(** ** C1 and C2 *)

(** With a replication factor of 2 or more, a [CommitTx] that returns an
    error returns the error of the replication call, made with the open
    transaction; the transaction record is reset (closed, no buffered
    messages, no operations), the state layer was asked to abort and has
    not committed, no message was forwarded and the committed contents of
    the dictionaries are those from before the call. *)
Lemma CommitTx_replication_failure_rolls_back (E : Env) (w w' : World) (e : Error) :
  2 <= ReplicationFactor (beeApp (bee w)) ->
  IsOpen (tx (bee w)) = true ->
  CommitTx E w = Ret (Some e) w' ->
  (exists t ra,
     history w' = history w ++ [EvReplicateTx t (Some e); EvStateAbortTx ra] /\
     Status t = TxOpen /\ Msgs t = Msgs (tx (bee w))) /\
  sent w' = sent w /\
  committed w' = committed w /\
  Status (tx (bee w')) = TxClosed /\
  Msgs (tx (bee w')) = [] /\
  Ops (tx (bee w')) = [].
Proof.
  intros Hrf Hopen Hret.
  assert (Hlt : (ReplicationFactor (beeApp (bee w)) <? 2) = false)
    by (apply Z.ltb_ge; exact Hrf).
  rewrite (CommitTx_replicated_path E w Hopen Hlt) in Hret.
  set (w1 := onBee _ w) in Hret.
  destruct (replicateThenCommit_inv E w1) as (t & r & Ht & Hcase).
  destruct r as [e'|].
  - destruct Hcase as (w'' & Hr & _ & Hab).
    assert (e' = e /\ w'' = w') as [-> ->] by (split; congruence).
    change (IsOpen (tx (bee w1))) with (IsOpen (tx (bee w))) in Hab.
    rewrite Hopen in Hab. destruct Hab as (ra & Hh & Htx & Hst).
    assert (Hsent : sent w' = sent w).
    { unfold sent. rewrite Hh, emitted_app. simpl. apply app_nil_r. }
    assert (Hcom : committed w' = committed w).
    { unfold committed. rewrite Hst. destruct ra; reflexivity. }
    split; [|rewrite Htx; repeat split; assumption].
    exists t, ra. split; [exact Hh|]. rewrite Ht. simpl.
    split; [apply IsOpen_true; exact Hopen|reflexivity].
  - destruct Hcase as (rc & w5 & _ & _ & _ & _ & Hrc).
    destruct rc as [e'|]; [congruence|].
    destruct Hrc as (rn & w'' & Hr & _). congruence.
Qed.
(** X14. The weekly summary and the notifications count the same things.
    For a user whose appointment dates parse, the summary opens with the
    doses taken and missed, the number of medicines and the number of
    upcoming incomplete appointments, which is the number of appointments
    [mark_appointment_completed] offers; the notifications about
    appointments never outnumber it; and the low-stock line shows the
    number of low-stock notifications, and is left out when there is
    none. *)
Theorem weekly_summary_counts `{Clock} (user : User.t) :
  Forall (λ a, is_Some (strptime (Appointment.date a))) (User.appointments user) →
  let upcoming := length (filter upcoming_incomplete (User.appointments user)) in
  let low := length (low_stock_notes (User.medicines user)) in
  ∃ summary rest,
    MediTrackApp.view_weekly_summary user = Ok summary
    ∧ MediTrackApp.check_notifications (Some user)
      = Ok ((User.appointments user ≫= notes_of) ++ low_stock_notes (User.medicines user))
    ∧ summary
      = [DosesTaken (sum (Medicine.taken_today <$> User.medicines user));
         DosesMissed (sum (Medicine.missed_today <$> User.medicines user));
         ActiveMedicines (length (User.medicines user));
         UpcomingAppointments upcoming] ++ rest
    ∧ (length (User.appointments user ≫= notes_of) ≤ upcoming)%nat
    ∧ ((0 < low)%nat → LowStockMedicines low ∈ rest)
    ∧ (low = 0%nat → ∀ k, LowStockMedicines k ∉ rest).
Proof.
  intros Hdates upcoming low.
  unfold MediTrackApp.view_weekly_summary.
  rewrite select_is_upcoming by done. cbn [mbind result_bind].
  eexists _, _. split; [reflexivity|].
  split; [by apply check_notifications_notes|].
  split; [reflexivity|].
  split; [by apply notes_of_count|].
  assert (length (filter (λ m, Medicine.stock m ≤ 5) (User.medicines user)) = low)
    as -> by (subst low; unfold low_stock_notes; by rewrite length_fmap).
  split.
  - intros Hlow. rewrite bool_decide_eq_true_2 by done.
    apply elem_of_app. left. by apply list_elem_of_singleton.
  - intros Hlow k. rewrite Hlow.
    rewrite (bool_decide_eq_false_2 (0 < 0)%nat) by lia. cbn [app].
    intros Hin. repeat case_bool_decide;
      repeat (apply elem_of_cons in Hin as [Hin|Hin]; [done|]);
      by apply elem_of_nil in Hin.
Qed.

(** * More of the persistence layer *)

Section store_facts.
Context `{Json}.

-.-.-

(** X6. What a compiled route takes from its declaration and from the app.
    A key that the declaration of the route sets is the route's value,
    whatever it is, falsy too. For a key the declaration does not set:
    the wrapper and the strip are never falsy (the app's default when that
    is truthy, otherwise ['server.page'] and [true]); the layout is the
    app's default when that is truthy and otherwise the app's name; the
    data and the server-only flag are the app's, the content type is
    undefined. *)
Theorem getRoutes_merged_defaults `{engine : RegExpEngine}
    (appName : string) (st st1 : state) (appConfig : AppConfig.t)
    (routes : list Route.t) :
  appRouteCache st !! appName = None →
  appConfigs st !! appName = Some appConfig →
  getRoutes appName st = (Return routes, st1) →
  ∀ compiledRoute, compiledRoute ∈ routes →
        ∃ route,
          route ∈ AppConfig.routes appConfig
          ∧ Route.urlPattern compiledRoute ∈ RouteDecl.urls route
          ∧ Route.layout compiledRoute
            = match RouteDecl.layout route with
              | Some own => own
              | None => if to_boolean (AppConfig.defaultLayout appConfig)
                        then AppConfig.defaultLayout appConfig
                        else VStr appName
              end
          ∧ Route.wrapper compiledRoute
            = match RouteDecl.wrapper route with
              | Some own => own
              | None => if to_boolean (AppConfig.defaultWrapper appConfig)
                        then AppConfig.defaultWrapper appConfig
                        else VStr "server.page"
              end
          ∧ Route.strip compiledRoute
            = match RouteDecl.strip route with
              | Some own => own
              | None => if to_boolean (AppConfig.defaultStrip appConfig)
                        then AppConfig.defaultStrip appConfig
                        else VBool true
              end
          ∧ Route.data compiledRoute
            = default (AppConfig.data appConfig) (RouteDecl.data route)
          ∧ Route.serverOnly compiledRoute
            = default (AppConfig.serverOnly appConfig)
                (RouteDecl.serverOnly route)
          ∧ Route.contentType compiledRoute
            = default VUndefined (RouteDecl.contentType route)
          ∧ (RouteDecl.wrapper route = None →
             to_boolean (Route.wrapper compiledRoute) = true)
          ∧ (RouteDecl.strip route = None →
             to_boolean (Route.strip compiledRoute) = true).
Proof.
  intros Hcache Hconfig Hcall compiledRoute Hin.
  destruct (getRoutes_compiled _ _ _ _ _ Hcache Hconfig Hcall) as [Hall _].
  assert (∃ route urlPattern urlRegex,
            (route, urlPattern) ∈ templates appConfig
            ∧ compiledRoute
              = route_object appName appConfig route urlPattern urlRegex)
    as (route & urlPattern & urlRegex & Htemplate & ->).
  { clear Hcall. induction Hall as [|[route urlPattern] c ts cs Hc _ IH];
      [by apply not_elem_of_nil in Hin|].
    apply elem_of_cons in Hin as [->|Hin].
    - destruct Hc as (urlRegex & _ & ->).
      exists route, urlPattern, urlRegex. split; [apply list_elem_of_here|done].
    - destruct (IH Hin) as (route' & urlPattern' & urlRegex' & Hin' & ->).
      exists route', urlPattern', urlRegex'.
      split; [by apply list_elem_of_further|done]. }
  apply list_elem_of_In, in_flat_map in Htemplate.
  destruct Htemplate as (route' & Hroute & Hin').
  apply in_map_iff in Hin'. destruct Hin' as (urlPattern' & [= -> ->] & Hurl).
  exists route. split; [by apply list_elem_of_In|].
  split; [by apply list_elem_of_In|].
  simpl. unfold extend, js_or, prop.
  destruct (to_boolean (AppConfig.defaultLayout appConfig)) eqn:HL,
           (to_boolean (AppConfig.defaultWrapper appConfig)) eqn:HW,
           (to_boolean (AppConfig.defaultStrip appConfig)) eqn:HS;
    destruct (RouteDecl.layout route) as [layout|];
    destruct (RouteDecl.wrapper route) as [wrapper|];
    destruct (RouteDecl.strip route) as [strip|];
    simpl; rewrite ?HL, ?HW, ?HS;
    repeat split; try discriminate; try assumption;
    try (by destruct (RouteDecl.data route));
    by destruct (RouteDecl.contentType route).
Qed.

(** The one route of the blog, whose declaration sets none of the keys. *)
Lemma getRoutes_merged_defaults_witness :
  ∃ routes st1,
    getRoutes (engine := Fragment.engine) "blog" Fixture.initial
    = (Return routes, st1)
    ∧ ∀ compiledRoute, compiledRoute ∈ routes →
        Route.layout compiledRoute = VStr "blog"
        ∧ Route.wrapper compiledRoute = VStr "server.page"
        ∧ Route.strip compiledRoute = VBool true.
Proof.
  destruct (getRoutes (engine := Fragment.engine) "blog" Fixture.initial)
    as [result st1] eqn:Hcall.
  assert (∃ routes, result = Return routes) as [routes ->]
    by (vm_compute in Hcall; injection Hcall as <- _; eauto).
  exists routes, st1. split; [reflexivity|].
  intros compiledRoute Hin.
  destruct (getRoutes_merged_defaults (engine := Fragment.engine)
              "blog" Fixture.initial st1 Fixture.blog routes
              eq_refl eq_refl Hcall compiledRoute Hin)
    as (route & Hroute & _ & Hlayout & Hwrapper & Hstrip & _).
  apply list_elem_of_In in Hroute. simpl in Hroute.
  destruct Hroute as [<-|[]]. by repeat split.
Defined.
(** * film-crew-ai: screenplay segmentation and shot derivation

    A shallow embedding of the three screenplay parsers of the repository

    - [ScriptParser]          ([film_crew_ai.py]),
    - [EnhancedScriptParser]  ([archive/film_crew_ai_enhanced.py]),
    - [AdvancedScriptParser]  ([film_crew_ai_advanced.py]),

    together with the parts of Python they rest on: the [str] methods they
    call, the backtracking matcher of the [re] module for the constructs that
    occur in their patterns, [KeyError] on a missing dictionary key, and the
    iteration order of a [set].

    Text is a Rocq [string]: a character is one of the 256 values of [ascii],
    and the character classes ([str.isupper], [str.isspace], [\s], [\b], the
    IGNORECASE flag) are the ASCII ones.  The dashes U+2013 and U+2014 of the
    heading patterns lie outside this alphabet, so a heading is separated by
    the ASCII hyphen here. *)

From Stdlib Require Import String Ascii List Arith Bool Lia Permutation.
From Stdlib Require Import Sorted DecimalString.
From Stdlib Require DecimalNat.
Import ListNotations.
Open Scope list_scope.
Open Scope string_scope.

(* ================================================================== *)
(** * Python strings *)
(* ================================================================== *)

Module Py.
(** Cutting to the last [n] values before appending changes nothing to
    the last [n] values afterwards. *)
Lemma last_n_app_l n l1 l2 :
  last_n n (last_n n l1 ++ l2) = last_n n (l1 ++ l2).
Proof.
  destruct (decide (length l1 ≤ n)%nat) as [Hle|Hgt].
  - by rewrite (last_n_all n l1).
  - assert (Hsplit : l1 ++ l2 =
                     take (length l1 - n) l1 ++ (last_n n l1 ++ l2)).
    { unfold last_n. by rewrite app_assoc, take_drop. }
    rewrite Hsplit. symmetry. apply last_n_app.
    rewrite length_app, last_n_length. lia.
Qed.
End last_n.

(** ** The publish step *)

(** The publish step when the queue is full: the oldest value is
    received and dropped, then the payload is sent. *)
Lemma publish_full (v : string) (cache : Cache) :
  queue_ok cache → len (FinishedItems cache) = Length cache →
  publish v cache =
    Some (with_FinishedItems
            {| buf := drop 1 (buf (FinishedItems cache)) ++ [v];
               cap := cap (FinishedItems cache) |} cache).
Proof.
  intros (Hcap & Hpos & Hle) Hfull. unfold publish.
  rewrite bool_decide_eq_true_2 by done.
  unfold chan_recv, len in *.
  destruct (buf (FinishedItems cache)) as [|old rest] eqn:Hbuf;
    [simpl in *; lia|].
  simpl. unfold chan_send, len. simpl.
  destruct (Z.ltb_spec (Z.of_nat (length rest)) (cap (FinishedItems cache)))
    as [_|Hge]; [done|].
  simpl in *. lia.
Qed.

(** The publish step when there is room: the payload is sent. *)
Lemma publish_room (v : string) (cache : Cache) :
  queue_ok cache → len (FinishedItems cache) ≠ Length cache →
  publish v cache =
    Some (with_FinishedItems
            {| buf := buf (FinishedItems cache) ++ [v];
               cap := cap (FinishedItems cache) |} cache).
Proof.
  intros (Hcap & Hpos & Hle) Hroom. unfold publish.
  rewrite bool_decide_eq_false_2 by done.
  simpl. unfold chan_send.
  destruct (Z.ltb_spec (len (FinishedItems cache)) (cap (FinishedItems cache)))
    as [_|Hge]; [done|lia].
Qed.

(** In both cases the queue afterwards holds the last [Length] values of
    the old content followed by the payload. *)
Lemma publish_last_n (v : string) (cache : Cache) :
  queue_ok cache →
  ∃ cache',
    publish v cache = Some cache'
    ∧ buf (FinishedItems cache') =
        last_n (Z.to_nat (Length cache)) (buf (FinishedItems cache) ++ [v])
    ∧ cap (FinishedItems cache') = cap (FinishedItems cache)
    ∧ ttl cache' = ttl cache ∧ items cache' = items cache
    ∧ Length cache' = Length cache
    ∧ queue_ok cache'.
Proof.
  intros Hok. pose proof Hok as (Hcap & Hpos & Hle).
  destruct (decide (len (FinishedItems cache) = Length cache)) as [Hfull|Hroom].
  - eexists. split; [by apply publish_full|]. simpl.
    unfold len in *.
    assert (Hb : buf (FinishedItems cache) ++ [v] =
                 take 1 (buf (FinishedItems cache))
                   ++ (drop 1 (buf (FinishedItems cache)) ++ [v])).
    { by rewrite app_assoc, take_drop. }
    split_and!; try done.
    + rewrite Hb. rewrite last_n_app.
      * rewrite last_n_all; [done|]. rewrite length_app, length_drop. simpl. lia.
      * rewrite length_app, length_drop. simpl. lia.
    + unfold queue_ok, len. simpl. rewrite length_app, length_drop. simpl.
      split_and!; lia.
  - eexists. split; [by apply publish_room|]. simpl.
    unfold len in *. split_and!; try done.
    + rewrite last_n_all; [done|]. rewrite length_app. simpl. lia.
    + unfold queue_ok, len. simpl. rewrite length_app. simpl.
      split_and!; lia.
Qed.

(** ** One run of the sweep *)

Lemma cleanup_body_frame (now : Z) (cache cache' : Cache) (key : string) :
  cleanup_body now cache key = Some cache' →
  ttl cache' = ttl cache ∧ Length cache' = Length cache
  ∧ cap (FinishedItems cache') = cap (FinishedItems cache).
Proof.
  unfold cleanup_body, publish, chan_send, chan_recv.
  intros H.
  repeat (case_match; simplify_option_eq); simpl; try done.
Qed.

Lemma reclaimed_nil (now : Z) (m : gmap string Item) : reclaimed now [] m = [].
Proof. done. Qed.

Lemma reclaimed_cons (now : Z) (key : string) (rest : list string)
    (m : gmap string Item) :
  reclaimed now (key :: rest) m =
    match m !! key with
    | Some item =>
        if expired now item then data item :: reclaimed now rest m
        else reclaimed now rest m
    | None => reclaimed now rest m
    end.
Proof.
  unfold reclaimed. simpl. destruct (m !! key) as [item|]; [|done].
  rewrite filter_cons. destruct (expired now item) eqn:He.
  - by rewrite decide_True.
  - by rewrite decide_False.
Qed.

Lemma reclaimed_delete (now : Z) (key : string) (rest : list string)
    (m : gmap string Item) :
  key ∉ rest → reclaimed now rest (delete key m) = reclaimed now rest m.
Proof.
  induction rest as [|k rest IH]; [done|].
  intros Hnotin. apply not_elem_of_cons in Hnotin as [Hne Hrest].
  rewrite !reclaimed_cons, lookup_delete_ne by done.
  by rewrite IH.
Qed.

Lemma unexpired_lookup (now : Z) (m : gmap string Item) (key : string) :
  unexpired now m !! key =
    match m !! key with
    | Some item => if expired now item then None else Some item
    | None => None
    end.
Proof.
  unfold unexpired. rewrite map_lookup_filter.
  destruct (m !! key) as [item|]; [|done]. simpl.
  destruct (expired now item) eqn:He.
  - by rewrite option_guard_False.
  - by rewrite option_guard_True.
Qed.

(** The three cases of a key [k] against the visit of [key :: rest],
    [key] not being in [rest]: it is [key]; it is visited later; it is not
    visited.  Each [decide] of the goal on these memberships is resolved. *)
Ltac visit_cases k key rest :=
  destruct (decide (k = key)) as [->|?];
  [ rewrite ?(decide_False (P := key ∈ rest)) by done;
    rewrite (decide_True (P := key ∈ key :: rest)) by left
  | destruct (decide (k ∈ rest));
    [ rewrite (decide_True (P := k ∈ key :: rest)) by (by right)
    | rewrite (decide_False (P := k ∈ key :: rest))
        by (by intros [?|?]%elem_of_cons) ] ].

-.-.-

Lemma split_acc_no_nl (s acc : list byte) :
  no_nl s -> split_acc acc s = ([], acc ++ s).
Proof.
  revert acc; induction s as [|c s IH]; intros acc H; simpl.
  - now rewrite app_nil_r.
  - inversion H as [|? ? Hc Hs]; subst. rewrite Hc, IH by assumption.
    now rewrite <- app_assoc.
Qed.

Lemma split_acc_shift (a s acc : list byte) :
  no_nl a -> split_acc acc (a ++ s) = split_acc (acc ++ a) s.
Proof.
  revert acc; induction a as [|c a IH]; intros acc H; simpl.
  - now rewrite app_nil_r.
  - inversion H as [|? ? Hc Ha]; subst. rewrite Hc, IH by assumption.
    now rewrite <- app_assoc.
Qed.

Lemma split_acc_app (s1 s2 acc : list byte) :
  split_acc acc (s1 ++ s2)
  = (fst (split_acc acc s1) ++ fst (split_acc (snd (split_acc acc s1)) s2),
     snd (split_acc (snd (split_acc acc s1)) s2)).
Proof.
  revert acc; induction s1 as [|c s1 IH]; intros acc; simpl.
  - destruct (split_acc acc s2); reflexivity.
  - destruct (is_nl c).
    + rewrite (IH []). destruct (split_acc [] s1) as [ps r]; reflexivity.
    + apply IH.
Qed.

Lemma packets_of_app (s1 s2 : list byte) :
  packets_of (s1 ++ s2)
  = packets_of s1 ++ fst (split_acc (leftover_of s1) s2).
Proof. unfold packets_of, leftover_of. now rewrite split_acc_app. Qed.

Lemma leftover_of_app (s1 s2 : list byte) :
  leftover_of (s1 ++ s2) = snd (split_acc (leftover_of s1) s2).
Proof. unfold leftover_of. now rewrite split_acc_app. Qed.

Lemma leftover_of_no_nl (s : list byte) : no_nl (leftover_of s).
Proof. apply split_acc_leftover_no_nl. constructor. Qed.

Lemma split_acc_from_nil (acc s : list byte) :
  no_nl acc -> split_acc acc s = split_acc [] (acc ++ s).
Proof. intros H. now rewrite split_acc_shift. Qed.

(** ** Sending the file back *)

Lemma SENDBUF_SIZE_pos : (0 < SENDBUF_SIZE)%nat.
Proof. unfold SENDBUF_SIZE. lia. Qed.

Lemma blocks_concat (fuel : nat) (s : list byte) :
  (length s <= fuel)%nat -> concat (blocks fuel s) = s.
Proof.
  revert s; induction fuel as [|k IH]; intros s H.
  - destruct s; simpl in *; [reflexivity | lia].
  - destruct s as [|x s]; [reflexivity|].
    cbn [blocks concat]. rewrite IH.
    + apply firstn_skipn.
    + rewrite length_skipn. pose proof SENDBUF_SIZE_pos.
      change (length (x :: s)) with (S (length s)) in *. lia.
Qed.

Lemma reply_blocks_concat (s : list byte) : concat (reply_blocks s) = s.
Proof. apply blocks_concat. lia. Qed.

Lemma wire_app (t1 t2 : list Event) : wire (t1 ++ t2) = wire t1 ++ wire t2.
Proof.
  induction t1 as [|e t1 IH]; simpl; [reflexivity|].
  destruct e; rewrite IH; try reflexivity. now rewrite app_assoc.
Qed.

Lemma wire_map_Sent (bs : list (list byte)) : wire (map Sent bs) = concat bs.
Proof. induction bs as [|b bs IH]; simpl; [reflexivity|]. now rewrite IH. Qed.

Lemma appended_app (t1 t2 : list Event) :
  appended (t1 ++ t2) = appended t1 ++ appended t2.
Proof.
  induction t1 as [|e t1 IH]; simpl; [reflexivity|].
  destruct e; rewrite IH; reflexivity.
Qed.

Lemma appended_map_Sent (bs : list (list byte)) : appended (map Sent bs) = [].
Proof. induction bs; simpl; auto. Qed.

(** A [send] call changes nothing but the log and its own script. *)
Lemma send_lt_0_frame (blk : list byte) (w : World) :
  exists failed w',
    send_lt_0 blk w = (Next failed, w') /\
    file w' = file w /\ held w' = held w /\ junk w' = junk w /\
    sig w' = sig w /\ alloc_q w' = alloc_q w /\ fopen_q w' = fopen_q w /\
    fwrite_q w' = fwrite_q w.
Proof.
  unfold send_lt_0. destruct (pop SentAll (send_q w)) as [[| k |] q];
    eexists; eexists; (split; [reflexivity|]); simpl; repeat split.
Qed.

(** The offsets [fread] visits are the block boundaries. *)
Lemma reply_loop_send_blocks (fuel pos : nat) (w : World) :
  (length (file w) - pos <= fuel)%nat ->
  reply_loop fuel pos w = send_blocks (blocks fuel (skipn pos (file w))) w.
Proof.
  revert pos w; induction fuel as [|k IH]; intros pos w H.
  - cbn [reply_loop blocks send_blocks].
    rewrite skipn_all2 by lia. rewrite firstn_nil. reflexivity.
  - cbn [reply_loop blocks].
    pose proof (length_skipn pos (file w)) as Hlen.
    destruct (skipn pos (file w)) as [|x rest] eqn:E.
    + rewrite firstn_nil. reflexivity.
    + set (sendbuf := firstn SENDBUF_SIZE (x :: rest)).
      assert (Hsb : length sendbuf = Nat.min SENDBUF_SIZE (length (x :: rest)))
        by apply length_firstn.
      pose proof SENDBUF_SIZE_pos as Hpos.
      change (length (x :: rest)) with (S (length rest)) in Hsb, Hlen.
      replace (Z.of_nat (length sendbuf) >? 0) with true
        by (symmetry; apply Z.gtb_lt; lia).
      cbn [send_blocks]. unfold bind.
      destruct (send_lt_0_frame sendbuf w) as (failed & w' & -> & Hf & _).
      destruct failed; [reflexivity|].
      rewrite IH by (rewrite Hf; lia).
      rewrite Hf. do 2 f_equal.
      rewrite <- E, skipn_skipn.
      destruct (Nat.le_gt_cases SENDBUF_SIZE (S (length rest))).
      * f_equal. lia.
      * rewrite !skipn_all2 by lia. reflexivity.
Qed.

-.-.-

TASK ITEM
In the data above, find the line with "heading patterns lie" and the line with "rewrite Hsplit. symmetry.". Retype both, plus every line between them, exactly.

SOLUTION
    heading patterns lie outside this alphabet, so a heading is separated by
    the ASCII hyphen here. *)

From Stdlib Require Import String Ascii List Arith Bool Lia Permutation.
From Stdlib Require Import Sorted DecimalString.
From Stdlib Require DecimalNat.
Import ListNotations.
Open Scope list_scope.
Open Scope string_scope.

(* ================================================================== *)
(** * Python strings *)
(* ================================================================== *)

Module Py.
(** Cutting to the last [n] values before appending changes nothing to
    the last [n] values afterwards. *)
Lemma last_n_app_l n l1 l2 :
  last_n n (last_n n l1 ++ l2) = last_n n (l1 ++ l2).
Proof.
  destruct (decide (length l1 ≤ n)%nat) as [Hle|Hgt].
  - by rewrite (last_n_all n l1).
  - assert (Hsplit : l1 ++ l2 =
                     take (length l1 - n) l1 ++ (last_n n l1 ++ l2)).
    { unfold last_n. by rewrite app_assoc, take_drop. }
    rewrite Hsplit. symmetry. apply last_n_app.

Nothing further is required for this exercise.